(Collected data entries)
════
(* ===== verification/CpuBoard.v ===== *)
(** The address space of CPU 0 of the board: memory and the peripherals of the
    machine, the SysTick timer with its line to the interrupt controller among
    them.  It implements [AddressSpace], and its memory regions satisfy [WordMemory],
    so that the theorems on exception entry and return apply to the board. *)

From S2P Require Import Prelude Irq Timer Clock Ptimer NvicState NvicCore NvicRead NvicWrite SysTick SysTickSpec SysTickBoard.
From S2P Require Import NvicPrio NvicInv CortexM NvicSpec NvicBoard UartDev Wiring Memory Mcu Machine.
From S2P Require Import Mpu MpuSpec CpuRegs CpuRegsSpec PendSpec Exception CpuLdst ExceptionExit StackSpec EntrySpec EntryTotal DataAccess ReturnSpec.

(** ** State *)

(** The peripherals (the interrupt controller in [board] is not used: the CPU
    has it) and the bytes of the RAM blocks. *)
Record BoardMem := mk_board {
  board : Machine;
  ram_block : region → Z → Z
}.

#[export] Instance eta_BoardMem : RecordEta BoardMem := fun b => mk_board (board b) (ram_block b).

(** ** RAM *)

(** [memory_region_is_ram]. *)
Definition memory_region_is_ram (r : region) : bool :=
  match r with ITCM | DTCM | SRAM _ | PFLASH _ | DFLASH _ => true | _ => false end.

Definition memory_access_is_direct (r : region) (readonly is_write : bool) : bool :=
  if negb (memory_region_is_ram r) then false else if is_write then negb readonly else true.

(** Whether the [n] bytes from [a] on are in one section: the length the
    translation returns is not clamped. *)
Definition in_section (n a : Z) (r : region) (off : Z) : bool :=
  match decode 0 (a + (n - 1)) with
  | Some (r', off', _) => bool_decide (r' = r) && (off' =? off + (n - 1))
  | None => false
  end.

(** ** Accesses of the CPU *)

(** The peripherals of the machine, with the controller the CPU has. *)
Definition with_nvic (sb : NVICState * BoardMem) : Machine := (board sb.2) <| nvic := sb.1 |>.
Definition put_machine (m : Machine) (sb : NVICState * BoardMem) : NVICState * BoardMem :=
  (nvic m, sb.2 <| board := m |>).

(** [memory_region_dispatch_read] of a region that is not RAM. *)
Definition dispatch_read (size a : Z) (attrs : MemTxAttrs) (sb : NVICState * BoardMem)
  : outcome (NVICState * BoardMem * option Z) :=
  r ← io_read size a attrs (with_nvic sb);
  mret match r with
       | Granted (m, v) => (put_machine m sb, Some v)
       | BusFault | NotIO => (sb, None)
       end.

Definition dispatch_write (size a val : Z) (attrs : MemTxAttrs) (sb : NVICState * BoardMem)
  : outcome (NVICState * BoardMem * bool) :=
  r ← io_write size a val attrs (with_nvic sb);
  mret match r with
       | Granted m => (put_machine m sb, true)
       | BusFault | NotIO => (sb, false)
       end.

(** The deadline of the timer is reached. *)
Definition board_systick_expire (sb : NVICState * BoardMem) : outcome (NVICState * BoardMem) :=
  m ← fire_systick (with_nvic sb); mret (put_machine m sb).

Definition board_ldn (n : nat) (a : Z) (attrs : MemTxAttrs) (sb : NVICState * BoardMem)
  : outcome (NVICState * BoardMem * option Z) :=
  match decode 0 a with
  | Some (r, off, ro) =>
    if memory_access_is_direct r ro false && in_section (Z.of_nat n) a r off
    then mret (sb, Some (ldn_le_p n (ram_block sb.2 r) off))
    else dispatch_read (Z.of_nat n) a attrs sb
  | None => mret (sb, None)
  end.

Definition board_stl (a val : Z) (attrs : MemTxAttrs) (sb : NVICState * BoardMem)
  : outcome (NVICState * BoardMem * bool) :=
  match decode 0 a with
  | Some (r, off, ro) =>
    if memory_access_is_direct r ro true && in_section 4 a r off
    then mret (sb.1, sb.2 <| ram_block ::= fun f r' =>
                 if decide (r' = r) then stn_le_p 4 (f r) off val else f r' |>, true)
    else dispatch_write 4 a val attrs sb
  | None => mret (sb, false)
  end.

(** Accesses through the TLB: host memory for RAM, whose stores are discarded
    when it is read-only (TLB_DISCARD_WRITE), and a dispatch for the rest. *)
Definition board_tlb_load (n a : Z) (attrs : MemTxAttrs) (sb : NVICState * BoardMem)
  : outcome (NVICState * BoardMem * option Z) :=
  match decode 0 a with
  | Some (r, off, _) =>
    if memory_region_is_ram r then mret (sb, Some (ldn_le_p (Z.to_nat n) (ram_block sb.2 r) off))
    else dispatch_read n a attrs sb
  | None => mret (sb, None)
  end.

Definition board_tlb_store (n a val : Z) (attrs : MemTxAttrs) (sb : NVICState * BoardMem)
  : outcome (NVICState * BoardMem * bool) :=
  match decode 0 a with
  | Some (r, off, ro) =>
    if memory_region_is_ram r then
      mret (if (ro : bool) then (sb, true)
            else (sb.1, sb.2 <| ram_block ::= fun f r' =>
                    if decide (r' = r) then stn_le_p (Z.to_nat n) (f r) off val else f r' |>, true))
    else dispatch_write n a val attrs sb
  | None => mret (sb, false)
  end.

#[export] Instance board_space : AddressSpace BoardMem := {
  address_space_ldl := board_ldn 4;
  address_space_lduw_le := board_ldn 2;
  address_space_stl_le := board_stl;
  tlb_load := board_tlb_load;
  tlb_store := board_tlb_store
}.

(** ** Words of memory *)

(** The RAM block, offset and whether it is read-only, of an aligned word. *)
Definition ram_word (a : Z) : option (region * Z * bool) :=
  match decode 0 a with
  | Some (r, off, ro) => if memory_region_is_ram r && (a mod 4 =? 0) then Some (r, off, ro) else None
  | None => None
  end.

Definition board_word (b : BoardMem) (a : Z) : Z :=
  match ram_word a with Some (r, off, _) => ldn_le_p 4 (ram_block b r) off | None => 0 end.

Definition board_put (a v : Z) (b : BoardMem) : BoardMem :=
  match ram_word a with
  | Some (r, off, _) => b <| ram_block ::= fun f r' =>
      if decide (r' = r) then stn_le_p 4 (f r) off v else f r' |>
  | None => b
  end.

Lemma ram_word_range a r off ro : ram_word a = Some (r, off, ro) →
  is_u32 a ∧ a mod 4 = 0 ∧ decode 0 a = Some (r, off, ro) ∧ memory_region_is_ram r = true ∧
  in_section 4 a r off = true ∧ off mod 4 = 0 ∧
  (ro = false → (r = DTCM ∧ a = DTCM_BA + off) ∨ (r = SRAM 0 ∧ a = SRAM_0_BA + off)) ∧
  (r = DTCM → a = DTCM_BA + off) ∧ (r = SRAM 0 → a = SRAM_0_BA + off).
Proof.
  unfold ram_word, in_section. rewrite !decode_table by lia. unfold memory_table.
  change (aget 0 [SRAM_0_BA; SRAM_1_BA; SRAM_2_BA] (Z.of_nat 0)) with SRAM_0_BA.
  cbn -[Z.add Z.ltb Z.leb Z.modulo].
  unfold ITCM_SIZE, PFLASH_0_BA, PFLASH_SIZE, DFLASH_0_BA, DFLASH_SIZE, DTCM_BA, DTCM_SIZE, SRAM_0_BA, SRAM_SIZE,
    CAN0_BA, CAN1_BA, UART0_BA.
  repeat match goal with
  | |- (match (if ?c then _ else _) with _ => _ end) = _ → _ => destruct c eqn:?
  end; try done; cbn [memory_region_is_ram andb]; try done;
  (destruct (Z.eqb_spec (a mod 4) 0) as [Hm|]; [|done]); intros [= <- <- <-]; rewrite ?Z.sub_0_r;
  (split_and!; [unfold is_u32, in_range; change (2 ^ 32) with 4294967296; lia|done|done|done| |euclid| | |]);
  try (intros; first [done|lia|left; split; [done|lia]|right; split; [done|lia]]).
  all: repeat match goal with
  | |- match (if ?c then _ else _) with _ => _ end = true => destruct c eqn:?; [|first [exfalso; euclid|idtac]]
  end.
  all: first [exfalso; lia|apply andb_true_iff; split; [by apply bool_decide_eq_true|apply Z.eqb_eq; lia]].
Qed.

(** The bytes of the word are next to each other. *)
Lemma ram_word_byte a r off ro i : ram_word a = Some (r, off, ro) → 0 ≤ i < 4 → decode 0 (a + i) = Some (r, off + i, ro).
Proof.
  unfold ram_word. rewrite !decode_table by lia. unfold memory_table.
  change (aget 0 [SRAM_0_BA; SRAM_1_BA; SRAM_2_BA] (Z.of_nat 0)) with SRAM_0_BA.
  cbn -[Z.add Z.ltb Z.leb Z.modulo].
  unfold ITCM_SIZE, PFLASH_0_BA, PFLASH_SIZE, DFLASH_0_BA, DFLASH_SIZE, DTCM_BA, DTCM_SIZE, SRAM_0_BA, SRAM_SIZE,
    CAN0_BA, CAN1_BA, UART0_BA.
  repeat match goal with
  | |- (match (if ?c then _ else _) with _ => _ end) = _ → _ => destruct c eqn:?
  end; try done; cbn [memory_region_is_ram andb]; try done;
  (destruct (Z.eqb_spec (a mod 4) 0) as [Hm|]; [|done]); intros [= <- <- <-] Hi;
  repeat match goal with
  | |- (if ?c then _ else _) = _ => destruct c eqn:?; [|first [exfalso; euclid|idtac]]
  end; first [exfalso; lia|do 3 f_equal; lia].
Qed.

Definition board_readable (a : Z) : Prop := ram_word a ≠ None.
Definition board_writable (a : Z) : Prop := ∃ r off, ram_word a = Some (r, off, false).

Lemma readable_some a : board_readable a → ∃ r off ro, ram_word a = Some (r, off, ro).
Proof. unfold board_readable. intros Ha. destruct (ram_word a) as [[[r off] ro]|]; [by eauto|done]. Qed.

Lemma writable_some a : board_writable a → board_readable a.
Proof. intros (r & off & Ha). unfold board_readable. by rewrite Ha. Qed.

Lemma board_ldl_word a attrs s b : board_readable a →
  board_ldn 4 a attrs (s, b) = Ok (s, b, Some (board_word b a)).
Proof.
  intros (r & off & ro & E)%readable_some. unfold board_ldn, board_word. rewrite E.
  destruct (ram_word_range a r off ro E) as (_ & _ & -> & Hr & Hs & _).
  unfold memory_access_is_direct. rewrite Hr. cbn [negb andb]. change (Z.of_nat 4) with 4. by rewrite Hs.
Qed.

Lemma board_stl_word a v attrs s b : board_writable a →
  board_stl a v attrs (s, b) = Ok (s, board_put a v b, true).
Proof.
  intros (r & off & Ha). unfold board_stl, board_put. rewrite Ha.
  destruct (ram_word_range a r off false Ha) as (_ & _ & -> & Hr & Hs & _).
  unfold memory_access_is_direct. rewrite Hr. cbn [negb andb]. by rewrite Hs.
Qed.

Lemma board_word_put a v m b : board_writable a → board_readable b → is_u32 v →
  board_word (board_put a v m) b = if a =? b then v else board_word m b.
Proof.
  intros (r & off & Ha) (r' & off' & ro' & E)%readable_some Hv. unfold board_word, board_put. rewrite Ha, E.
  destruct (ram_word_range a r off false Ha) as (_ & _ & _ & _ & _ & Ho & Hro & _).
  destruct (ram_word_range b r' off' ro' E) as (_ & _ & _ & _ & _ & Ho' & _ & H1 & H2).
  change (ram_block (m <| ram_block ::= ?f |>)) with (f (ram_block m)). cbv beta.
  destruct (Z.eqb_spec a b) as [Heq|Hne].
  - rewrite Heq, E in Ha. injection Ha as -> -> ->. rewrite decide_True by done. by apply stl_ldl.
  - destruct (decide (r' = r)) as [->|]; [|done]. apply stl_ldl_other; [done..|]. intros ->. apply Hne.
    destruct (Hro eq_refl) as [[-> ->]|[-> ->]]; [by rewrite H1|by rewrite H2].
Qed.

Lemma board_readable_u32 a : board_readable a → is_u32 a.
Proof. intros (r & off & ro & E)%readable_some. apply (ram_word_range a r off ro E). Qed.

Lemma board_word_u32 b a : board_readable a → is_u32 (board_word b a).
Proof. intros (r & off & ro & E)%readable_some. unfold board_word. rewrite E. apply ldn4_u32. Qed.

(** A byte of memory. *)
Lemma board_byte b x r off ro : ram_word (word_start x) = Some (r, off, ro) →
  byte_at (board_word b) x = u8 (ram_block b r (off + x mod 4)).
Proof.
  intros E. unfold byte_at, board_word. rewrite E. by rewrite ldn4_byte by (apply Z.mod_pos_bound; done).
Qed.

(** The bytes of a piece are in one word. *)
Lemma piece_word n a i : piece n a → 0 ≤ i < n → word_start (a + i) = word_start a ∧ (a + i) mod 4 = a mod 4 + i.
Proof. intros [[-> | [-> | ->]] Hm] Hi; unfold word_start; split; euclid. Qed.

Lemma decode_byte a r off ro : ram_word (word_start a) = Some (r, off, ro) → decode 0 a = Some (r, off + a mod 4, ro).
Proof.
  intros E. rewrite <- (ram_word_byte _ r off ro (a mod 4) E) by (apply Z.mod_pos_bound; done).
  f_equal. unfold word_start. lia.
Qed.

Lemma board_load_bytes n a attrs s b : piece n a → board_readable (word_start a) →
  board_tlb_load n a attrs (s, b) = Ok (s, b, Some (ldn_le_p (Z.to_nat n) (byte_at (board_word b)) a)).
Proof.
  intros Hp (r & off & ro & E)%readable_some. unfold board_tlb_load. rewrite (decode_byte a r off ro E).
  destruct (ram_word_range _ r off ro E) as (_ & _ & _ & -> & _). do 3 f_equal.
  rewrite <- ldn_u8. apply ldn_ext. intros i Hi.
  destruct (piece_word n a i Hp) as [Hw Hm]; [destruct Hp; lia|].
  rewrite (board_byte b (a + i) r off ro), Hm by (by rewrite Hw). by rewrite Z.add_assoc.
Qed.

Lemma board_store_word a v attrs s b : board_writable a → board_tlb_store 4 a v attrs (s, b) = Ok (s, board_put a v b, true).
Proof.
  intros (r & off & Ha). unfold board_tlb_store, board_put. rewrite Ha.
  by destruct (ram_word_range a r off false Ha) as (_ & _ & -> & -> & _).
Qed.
════
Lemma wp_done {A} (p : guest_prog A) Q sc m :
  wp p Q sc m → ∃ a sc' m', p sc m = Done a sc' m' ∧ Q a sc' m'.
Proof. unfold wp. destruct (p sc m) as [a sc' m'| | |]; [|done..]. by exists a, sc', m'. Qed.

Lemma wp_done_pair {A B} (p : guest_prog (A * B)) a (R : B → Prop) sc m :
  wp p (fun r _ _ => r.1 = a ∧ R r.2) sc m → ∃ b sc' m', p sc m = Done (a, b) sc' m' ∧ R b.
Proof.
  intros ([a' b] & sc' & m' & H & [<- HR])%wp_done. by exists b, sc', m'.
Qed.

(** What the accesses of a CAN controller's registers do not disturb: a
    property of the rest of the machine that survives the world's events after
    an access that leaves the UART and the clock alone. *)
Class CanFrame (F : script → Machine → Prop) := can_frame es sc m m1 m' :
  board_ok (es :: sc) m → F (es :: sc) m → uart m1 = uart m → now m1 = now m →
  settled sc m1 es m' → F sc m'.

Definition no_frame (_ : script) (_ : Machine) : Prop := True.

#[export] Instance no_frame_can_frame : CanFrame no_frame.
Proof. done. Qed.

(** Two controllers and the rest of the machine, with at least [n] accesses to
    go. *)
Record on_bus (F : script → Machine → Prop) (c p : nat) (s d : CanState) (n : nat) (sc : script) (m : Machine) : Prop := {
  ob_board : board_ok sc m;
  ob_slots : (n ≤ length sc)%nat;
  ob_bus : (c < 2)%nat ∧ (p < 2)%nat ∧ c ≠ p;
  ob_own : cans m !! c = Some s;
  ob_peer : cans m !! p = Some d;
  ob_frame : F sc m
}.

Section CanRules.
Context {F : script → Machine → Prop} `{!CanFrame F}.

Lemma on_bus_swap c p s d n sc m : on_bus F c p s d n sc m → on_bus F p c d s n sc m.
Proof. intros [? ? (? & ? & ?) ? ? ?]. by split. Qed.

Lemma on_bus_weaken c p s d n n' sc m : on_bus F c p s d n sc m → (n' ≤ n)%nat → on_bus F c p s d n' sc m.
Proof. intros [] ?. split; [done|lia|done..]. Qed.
════
Instructions to follow: Within the data above, the lines from the one with "Proof. done. Qed." to the one with "Section CanRules." must be repeated exactly; no other line belongs in the answer.

Written response:
Proof. done. Qed.

(** Two controllers and the rest of the machine, with at least [n] accesses to
    go. *)
Record on_bus (F : script → Machine → Prop) (c p : nat) (s d : CanState) (n : nat) (sc : script) (m : Machine) : Prop := {
  ob_board : board_ok sc m;
  ob_slots : (n ≤ length sc)%nat;
  ob_bus : (c < 2)%nat ∧ (p < 2)%nat ∧ c ≠ p;
  ob_own : cans m !! c = Some s;
  ob_peer : cans m !! p = Some d;
  ob_frame : F sc m
}.

Section CanRules.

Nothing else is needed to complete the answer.